For Mark...

On Thanksgiving 2021

The Second Time

One spring morning, as you
leave the old house you inherited,
pull the same Dutch door closed,
descend the same few brownstone steps
as did he that fateful winter

You head down the same slate path to a
different Prius, to a different destination,
and mid-way to the car

A curious yellowjacket
disembarks from a yellow daffodil's fronds
and lands on your arm

He does a small circle dance,
comes full stop and stares
at your staring

And you realize, he is not there
to do you harm,
to cause delay,
to get in the way

But to serve as a living homonym
(Even if he really is a wasp!)

to signal you to simply:  Be. 

 

February 26, 2021

It is the strangest feeling, disorienting at best, to realize that my best pal is missing for seven years now.   

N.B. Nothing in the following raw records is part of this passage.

Definition Process (event : ReplayEvent) : St ReplayDecision :=
  c ← state;
  '(start, goal) ←
    (if UsesTrustMap c.(setting) then activate_ends event
     else mret (Key event.(Destination), Key event.(event_Source)));
  estimate ← estimate_direct event;
  c ← state;
  result ← lift (decide_on c event start goal estimate);
  after ← advance event;
  if result.(PlanningEnabled) then
    _ ← add_dependency event;
    c ← state;
    mret (finished result after (NodeCount c.(view)) (EdgeCount c.(view)) (CrossEdgesAdded c.(view)))
  else mret (finished result after 0 0 0).
End Planning.

(** ** Restore *)

Fixpoint check_segments (v : ReplayTrustView) (nodes : list ReplayBlockKey)
    (segments : list ReplayPathSegment) (pathCost : Z) : res error Z :=
  match segments with
  | [] => Ok pathCost
  | segment :: rest =>
      match nodes with
      | from :: ((to :: _) as nodes') =>
          if (segment.(seg_From) ≠?= from) || (segment.(seg_To) ≠?= to)
          then Err (ErrRestore "path segment")
          else
            match Edge unicode_ToLower v segment.(seg_From) segment.(seg_To) with
            | None => Err (ErrRestore "path edge")
            | Some edge =>
                if (edge.(edge_Kind) ≠?= segment.(seg_Kind))
                   || negb (edge.(edge_Weight) =? segment.(seg_Weight))
                then Err (ErrRestore "path edge")
                else
                  match CheckedAdd pathCost segment.(seg_Weight) with
                  | Err _ => Err (ErrRestore "path cost overflow")
                  | Ok pathCost => check_segments v nodes' rest pathCost
                  end
            end
      | _ => Err (ErrRestore "path segment")
      end
  end.

Definition check_path (c : ReplayCoordinator) (event : ReplayEvent) (decision : ReplayDecision)
    : res error unit :=
  let path := decision.(dec_Path) in
  if (zlen path.(path_Nodes) =? 0) || negb (zlen path.(Segments) + 1 =? zlen path.(path_Nodes))
     || (head path.(path_Nodes) ≠?= Some (Key event.(Destination)))
     || (last path.(path_Nodes) ≠?= Some (Key event.(event_Source)))
  then Err (ErrRestore "path endpoints")
  else
    pathCost ← check_segments c.(view) path.(path_Nodes) path.(Segments) 0;
    if negb (path.(path_Cost) =? pathCost) || negb (decision.(PathCost) =? pathCost)
    then Err (ErrRestore "path cost")
    else
      match CheckedAdd pathCost c.(profile).(TrustRootUpdateCost) with
      | Err _ => Err (ErrRestore "TrustMap total")
      | Ok total =>
          let direct := decision.(Direct).(est_Cost) in
          if negb (decision.(TrustMapTotalCost) =? total) then Err (ErrRestore "TrustMap total")
          else if decision.(Decision) =?= ReplayDecisionTrustMap then
            if (direct <=? total) || negb (decision.(ChosenCost) =? total)
            then Err (ErrRestore "TrustMap selection") else Ok tt
          else if (total <? direct) || negb (decision.(ChosenCost) =? direct)
          then Err (ErrRestore "Direct selection")
          else Ok tt
      end.

(** A decision without a path. *)
Definition no_path_decision (decision : ReplayDecision) : bool :=
  (decision.(Decision) =?= ReplayDecisionDirect)
  && (decision.(ChosenCost) =? decision.(Direct).(est_Cost))
  && (decision.(PathCost) =? 0) && (decision.(TrustMapTotalCost) =? 0)
  && (zlen decision.(dec_Path).(path_Nodes) =? 0) && (zlen decision.(dec_Path).(Segments) =? 0).

Definition validateRestoredDecision (c : ReplayCoordinator) (event : ReplayEvent)
    (decision : ReplayDecision) (estimate : ReplayDirectEstimate) : res error unit :=
  if negb (Bool.eqb decision.(PlanningEnabled) (UsesTrustMap c.(setting)))
  then Err (ErrRestore "planning mode")
  else if decision.(Direct) ≠?= estimate then Err (ErrRestore "direct estimate")
  else
    let before := decision.(Direct).(est_BaselineBefore) in
    let height := event.(event_Source).(OriginalHeight) in
    let expectedAfter := if before <? height then height else before in
    if negb (decision.(BaselineAfter) =? expectedAfter) then Err (ErrRestore "baseline after")
    else if negb decision.(PlanningEnabled) then
      if negb (no_path_decision decision) || decision.(PathFound)
      then Err (ErrRestore "baseline-only result") else Ok tt
    else if (decision.(Decision) ≠?= ReplayDecisionDirect)
            && (decision.(Decision) ≠?= ReplayDecisionTrustMap)
    then Err (ErrRestore "kind")
    else if negb decision.(PathFound) then
      if negb (no_path_decision decision) then Err (ErrRestore "missing path") else Ok tt
    else check_path c event decision.

Definition counters_match (v : ReplayTrustView) (decision : ReplayDecision) : bool :=
  (NodeCount v =? decision.(GraphNodes)) && (EdgeCount v =? decision.(GraphEdges))
  && (CrossEdgesAdded v =? decision.(dec_CrossEdgesAdded)).

Definition Restore (event : ReplayEvent) (decision : ReplayDecision) : St unit :=
  c ← state;
  if (decision.(dec_EventID) ≠?= event.(event_ID)) || negb (decision.(dec_Sequence) =? event.(Sequence))
     || (decision.(dec_Setting) ≠?= c.(setting))
  then fail (ErrRestore "identity")
  else
    _ ← (if UsesTrustMap c.(setting) then
           _ ← activate_ends event; mret tt
         else mret tt);
    baseline ← on_baselines (λ b,
      Get b event.(Destination).(block_Chain) event.(event_Source).(block_Chain));
    if negb (baseline =? decision.(Direct).(est_BaselineBefore))
    then fail (ErrRestore "baseline before")
    else
      estimate ← estimate_direct event;
      c ← state;
      _ ← lift (validateRestoredDecision c event decision estimate);
      after ← advance event;
      if negb (after =? decision.(BaselineAfter)) then fail (ErrRestore "baseline after")
      else
        _ ← (if UsesTrustMap c.(setting) then
               _ ← add_dependency event; mret tt
             else mret tt);
        c ← state;
        if counters_match c.(view) decision then mret tt else fail (ErrRestore "counters").
End Coordinator.

(** ** Lemmas: baselines *)

Lemma Get_current ul b v t :
  (Get ul b v t).1 = current b (baseline_key ul v t) ∧
  current (Get ul b v t).2 (baseline_key ul v t) = current b (baseline_key ul v t).
Proof.
  unfold Get. destruct (b.(values) !! _) as [x|] eqn:Hx; cbn; (split; [|unfold current; cbn]).
  - unfold current. by rewrite Hx.
  - done.
  - done.
  - by rewrite lookup_insert_eq.
Qed.

Lemma Get_again ul b v t : Get ul (Get ul b v t).2 v t = ((Get ul b v t).1, (Get ul b v t).2).
Proof.
  unfold Get at 2 3 4. destruct (b.(values) !! _) as [x|] eqn:Hx; cbn.
  - unfold Get. by rewrite Hx.
  - unfold Get. cbn. by rewrite lookup_insert_eq.
Qed.

(** The baselines after an event. *)
Definition advanced (ul : string → string) (b : ReplayBaselines) (v t : string) (height : Z)
    : ReplayBaselines :=
  mkBaselines b.(initHeights)
    (<[baseline_key ul v t := Z.max (current b (baseline_key ul v t)) height]> b.(values)).

Lemma Advance_Get ul b v t height :
  Advance ul (Get ul b v t).2 v t height =
  (Z.max (current b (baseline_key ul v t)) height, advanced ul b v t height).
Proof.
  destruct (Get_current ul b v t) as [_ Hc]. unfold Advance. rewrite Hc.
  assert ((if current b (baseline_key ul v t) <? height then height
           else current b (baseline_key ul v t))
          = Z.max (current b (baseline_key ul v t)) height) as ->.
  { destruct (Z.ltb_spec (current b (baseline_key ul v t)) height); lia. }
  f_equal. unfold advanced, Get. destruct (b.(values) !! _); cbn; [done|]. f_equal. apply insert_insert_eq.
Qed.

(** ** Lemmas: the state *)

Section Coordinating.
Context (ul : string → string).

Record coordinator_ok (c : ReplayCoordinator) : Prop := {
  co_view : view_wf c.(view);
  co_profile : c.(view).(view_profile) = c.(profile);
  co_policy chain period : c.(policy) !! chain = Some period → 0 < period;
  co_canonical k : k ∈ c.(view).(nodes) → canonicalKey ul k = k;
  co_direct : UsesTrustMap c.(setting) = false →
    c.(view).(nodes) = ∅ ∧ c.(view).(edgeCount) = 0 ∧ c.(view).(crossEdgesAdded) = 0
}.

(** The names of a prepared event are canonical. *)
Definition event_canonical (event : ReplayEvent) : Prop :=
  canonicalChain ul event.(Destination).(block_Chain) = event.(Destination).(block_Chain) ∧
  canonicalChain ul event.(event_Source).(block_Chain) = event.(event_Source).(block_Chain).

Lemma Key_canonical b :
  canonicalChain ul b.(block_Chain) = b.(block_Chain) → canonicalKey ul (Key ul b) = Key ul b.
Proof. intros H. unfold canonicalKey, Key. cbn. by rewrite !H. Qed.

Lemma policy_loop_ok periods : ∀ p q,
  (∀ c n, (c, n) ∈ periods → 0 ≤ n) → (∀ c n, p !! c = Some n → 0 < n) →
  policy_loop ul periods p = Ok q → ∀ c n, q !! c = Some n → 0 < n.
Proof.
  induction periods as [|[c n] periods IH]; intros p q Hn Hp; cbn [policy_loop].
  { by intros [= <-]. }
  case_bool_decide; [done|]. destruct (Z.eqb_spec n 0) as [|Hz]; [done|].
  case_bool_decide; [done|]. apply IH.
  - intros c' n' H'. apply (Hn c'). by right.
  - intros c' n'. intros [[<- <-]|[_ H']]%lookup_insert_Some; [|eauto].
    specialize (Hn c n ltac:(left)). lia.
Qed.

Lemma new_coordinator_ok s init pr po c :
  profile_ok pr → (∀ chain period, po !! chain = Some period → 0 < period) →
  NewReplayCoordinator ul s init pr po = Ok c → coordinator_ok c.
Proof.
  unfold NewReplayCoordinator. intros Hpr Hpo. destruct (known_setting s); [|done].
  cbn [negb]. intros (v & Hv & [= <-])%bind_Ok. pose proof (new_view_wf pr v Hpr Hv) as Hw.
  apply bind_Ok in Hv as ([] & _ & [= <-]). split; cbn; try done.
Qed.

(** Views that hold canonical names only, and the step of one activation. *)
Record grown (c : ReplayCoordinator) (v : ReplayTrustView) : Prop := {
  gr_ok : UsesTrustMap c.(setting) = true → coordinator_ok (set_view c v);
  gr_nodes : c.(view).(nodes) ⊆ v.(nodes)
}.

Lemma Activate_grown c b :
  coordinator_ok c → canonicalChain ul b.(block_Chain) = b.(block_Chain) →
  grown c (Activate ul c.(view) b).2 ∧
  ∀ k, (Activate ul c.(view) b).1 = Ok k →
    k = Key ul b ∧ Key ul b ∈ (Activate ul c.(view) b).2.(nodes).
Proof.
  intros C Hb. pose proof (Activate_spec ul c.(view) b (co_view _ C)) as A.
  destruct (Activate ul c.(view) b) as [r v]; cbn in *. split; [split|].
  - intros HT. split; cbn; try apply C.
    + apply A.
    + rewrite (ac_profile _ _ _ _ _ A). apply C.
    + intros k Hk. destruct r as [k'|e].
      * destruct (ac_result _ _ _ _ _ A k' eq_refl) as [-> Hn]. rewrite Hn in Hk.
        apply elem_of_union in Hk as [->%elem_of_singleton|Hk]; [by apply Key_canonical|by apply C].
      * destruct (ac_error _ _ _ _ _ A e eq_refl) as [Hn _]. rewrite Hn in Hk. by apply C.
    + congruence.
  - apply A.
  - intros k ->. destruct (ac_result _ _ _ _ _ A k eq_refl) as [-> Hn]. split; [done|].
    rewrite Hn. set_solver.
Qed.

I heard this read on a public radio program recently and thought it would do well for a moment of solace at a time when so many of us feel frequently inconsolable. 

I love the riverbank passage best. 

Questo Muro
Anita Barrows 

You will come at a turning of the trail
to a wall of flame
After the hard climb & the exhausted dreaming
you will come to a place where he
with whom you have walked this far
will stop will stand
beside you on the treacherous steep path
& stare as you shiver at the moving wall, the flame
that blocks your vision of what comes after.
And that one
who you thought would accompany you always,
who held your face
tenderly a little while in his hands—
who pressed the palms of his hands into drenched grass
& washed from your cheeks, the tear-tracks—
he is telling you now
that all that stands between you
& everything you have known since the beginning
is this: this wall. Between yourself
& the beloved, between yourself & your joy,
the riverbank swaying with wildflowers, the shaft
of sunlight on the rock, the song.
Will you pass through it now, will you let it consume
whatever solidness this is
you call your life, & send
you out, a tremor of heat,
a radiance, a changed
flickering thing?

 

April 6, 2020 - perhaps at the high curve of the Covid-19 arc. 

Note
Leanne O’Sullivan

If we become separated from each other this evening,

try to remember the last time you saw me

and go back, and wait for me there.

I promise, I won’t be very long,

though I’m haunted by the feeling

that I might keep missing you,

with the noise of the city growing too loud

and the day burning out so quickly.

 

But let’s just say, it’s as good a plan as any.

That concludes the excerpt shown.